Records drawn from a dataset:
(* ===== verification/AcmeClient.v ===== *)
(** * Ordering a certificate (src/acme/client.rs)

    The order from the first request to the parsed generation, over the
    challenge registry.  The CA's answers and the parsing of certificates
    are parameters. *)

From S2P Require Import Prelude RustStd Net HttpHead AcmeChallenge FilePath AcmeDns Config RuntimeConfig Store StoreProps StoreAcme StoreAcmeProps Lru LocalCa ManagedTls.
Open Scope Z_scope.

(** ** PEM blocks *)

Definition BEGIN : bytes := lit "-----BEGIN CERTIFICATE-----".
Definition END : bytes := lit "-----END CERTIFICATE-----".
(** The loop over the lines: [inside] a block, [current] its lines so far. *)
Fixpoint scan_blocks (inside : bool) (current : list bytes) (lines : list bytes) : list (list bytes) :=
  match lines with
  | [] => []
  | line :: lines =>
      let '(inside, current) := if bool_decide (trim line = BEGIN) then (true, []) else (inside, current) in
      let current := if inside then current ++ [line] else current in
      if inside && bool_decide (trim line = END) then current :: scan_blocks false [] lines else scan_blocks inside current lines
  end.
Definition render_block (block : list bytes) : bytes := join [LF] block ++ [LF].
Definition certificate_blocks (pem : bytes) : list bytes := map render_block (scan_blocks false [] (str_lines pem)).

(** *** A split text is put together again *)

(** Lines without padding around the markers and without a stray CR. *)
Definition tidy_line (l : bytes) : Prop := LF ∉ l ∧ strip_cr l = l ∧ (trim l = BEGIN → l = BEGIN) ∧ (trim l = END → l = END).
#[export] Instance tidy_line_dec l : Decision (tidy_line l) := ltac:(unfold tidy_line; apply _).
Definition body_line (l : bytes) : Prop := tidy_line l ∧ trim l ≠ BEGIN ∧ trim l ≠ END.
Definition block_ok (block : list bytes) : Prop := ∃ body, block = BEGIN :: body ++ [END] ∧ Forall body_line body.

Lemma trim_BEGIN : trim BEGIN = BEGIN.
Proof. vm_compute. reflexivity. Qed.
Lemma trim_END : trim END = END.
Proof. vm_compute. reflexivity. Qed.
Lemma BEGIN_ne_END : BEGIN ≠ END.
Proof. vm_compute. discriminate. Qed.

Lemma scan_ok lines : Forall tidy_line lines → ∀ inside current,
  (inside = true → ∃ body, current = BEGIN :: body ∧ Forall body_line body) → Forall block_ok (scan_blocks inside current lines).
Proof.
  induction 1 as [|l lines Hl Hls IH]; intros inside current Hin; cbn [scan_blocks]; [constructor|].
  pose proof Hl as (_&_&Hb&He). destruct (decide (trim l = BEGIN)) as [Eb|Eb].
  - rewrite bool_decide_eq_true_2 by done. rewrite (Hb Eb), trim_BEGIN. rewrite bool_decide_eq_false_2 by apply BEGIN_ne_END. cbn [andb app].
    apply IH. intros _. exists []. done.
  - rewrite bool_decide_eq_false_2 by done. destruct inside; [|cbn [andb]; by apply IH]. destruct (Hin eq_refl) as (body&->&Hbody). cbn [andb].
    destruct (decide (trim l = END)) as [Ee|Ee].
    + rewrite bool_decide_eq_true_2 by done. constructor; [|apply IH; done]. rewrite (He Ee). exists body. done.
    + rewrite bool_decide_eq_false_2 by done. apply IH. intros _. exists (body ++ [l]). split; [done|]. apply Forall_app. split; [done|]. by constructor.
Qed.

Work instruction:
From the entries above, give again exactly the lines running from the line with "Definition BEGIN : bytes" to the line with "#[export] Instance tidy_line_dec"; include both of those lines.

Your solution:
Definition BEGIN : bytes := lit "-----BEGIN CERTIFICATE-----".
Definition END : bytes := lit "-----END CERTIFICATE-----".
(** The loop over the lines: [inside] a block, [current] its lines so far. *)
Fixpoint scan_blocks (inside : bool) (current : list bytes) (lines : list bytes) : list (list bytes) :=
  match lines with
  | [] => []
  | line :: lines =>
      let '(inside, current) := if bool_decide (trim line = BEGIN) then (true, []) else (inside, current) in
      let current := if inside then current ++ [line] else current in
      if inside && bool_decide (trim line = END) then current :: scan_blocks false [] lines else scan_blocks inside current lines
  end.
Definition render_block (block : list bytes) : bytes := join [LF] block ++ [LF].
Definition certificate_blocks (pem : bytes) : list bytes := map render_block (scan_blocks false [] (str_lines pem)).

(** *** A split text is put together again *)

(** Lines without padding around the markers and without a stray CR. *)
Definition tidy_line (l : bytes) : Prop := LF ∉ l ∧ strip_cr l = l ∧ (trim l = BEGIN → l = BEGIN) ∧ (trim l = END → l = END).
#[export] Instance tidy_line_dec l : Decision (tidy_line l) := ltac:(unfold tidy_line; apply _).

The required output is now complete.